── DATA TO EXAMINE ──
(* ===== verification/EpisodeProps.v ===== *)
(** * Whole episodes

    An episode of any number of steps, followed from the client's calls to the
    sockets of the agent's command and back.  At every call that a handler of the
    router makes for the client, the other handlers, the watcher, the cleanup and the
    kernel do what they like, as long as they neither use nor end the session that is
    held. *)
From Stdlib Require Import QArith.
From stdpp Require Import functions.
From S2P Require Import Prelude Words BpfMaps SocketTuner SocketTunerFacts SocketTunerProps.
From S2P Require Import Executor NetIP Agent AgentProps Pool PoolFacts PoolProps Router RouterProps.
From S2P Require Import TunerEnv TunerEnvProps System SystemProps CrowdProps.
Local Open Scope Z_scope.

(** A step of an episode: the environment and the crowd before, the client's
    action, the observation, the crowd after. *)
Record turn (MA MM MC : Type) := Turn {
  turn_env : TunerEnv;
  turn_before : crowd (MA:=MA) (MM:=MM) (MC:=MC);
  turn_action : UIAction;
  turn_observation : EnvObservation;
  turn_after : crowd (MA:=MA) (MM:=MM) (MC:=MC);
}.
Arguments Turn {MA MM MC} _ _ _ _ _.
Arguments turn_env {MA MM MC} _.
Arguments turn_before {MA MM MC} _.
Arguments turn_action {MA MM MC} _.
Arguments turn_observation {MA MM MC} _.
Arguments turn_after {MA MM MC} _.

Section episode.
Context {NA NM NC : nat} {MA MM MC : Type}.
Context `{!BpfHashMap MA ip_port_key tuning_action} `{!BpfHashMapLaws NA MA ip_port_key tuning_action}.
Context `{!BpfHashMap MM Z tuning_metrics} `{!BpfHashMapLaws NM MM Z tuning_metrics}.
Context `{!BpfHashMap MC Z Z} `{!BpfHashMapLaws NC MC Z Z}.
Context (env : surroundings) (text : Router.router_error → string) (others : nat → list event) (MAX_STEPS : Z).
Hypothesis order_visits : ∀ p, visits (map_order env p) p.

Abbreviation crowd := (System.crowd (MA:=MA) (MM:=MM) (MC:=MC)).
Abbreviation st := (crowd_stub (MA:=MA) (MM:=MM) (MC:=MC) env text others).
Implicit Types (s : crowd) (a : string) (t : turn MA MM MC).

(** The attempts of a [reset] that are made run calmly. *)
Definition calm_reset (command : string) s : Prop :=
  ∀ n, (n < max_retries)%nat →
    (∀ i, (i < n)%nat → retryable (rpc_Reset st command (after_resets st command i s)).1 = true) →
    calm env others None (Router.Reset command) (after_resets st command n s).
(** The continuation of [tryLoadValue] makes no call and suspends nothing. *)
Lemma tryLoadValue_settled_frame (o : Outcome) (w : World) :
  calls (world_after (tryLoadValue_settled o w)) = calls w
  /\ suspended (world_after (tryLoadValue_settled o w)) = suspended w
  /\ ready (world_after (tryLoadValue_settled o w)) = ready w.
Proof.
  destruct o as [v | e]; [repeat split |].
  unfold tryLoadValue_settled, mbind, M_bind, lift.
  destruct (member e "name") as [name | e']; [| repeat split].
  destruct (strict_eq_str name "AbortError"); repeat split.
Qed.

Lemma awaited_dependencies_unpark (i : nat) (t : Task) (w : World) :
  suspended w !! i = Some t ->
  awaited_dependencies w
  = awaited_dependencies (unpark i w) + (if decide (t = AwaitDependencies) then 1 else 0).
Proof.
  intros Hi. unfold awaited_dependencies, unpark. simpl.
  rewrite <- (take_drop_middle _ _ _ Hi) at 1.
  rewrite delete_take_drop, !filter_app, filter_cons, !length_app.
  destruct (decide (t = AwaitDependencies)); simpl; lia.
Qed.

Lemma mapping_calls_unpark (i : nat) (w : World) :
  mapping_calls (unpark i w) = mapping_calls w.
Proof. reflexivity. Qed.

(** One turn of the event loop: every new call of the mapping function
    uses up an awaited dependency load, and only a call of the notifier
    adds one. *)
Lemma turn_mapping_calls (stores : JsValue) (t : Turn) (w w' : World) :
  turn stores t w = Some w' ->
  length (mapping_calls w') + awaited_dependencies w'
  <= length (mapping_calls w) + awaited_dependencies w + notifier_calls [t].
Proof.
  destruct t as [set | i o]; simpl.
  - intros [= <-]. unfold mapping_calls, awaited_dependencies. simpl.
    rewrite !omap_app, !filter_app, !length_app. simpl. lia.
  - destruct (suspended w !! i) as [task |] eqn:Hi; simpl; [| discriminate].
    intros [= <-]. rewrite (awaited_dependencies_unpark i task w Hi).
    rewrite <- (mapping_calls_unpark i w).
    generalize (unpark i w) as u. intros u.
    destruct task; simpl.
    + destruct o as [values | e]; simpl.
      * unfold mapping_calls, awaited_dependencies. simpl.
        rewrite omap_app, filter_app, !length_app. simpl. lia.
      * lia.
    + destruct o; simpl; lia.
    + destruct (tryLoadValue_settled_frame o u) as (Hc & Hs & _).
      unfold mapping_calls, awaited_dependencies. rewrite Hc, Hs. lia.
Qed.

Lemma run_mapping_calls (stores : JsValue) (ts : list Turn) :
  forall w w', run stores ts w = Some w' ->
  length (mapping_calls w') + awaited_dependencies w'
  <= length (mapping_calls w) + awaited_dependencies w + notifier_calls ts.
Proof.
  induction ts as [| t ts IH]; simpl; intros w w'.
  - intros [= <-]. lia.
  - destruct (turn stores t w) as [w1 |] eqn:Ht; simpl; [| discriminate].
    intros Hrun. specialize (IH _ _ Hrun).
    pose proof (turn_mapping_calls stores t w w1 Ht) as Hstep.
    destruct t; simpl in *; lia.
Qed.
(** * Dream Booster: the application-session orchestrator

    A shallow embedding of the job manager
    ([src/dream_booster_job_manager.py]), of the easy applier
    ([src/dream_booster_easy_applier.py]) and of the [Job] record
    ([src/job.py]), with the properties of the eligibility filter, of the
    outcome logs, of the retry loop and of the form fillers.

    Conventions of the embedding.
    - Python strings are [string]s of 8-bit characters.  [lower], [strip]
      and [isspace] follow [str.lower], [str.strip] and [str.isspace] on the
      ASCII range; characters above 127 are left alone and are not
      whitespace, so the model is exact on ASCII text ([isascii]) and on
      ASCII text only: Python also maps the cased letters outside ASCII
      and strips the whitespace outside ASCII.  Two strings that match in
      the model match in Python; a statement that rests on two strings not
      matching carries [isascii] hypotheses.
    - The match score of the keyword check is an exact rational; Python
      computes it in double precision.  The two agree when the score is 0
      or 1 and when the threshold is at most 0 or above 1.
    - A Python exception is a value of [exn]; a call that may raise returns
      an [outcome].
    - The browser, the clock, the random generator and the external answerer
      are one abstract state [B] with the operations of [driver]; every
      operation of the code on them is a state transformer on [B].
    - The three outcome files live in a finite map from file names to
      documents; a missing key is a file that does not exist.  A document
      is what the session itself writes, an array of records, or text that
      does not decode; a file that holds any other JSON value, on which
      [existing_data.append] raises [AttributeError], is outside the
      model. *)

From Stdlib Require Import String Ascii List Bool Arith Lia QArith.
From stdpp Require Import gmap strings.
Import ListNotations.

Local Open Scope string_scope.
Local Open Scope nat_scope.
───
EXERCISE PROMPT —
Copy every line of the entries above in which "does" occurs.

RESPONSE BOX —
      documents; a missing key is a file that does not exist.  A document
      does not decode; a file that holds any other JSON value, on which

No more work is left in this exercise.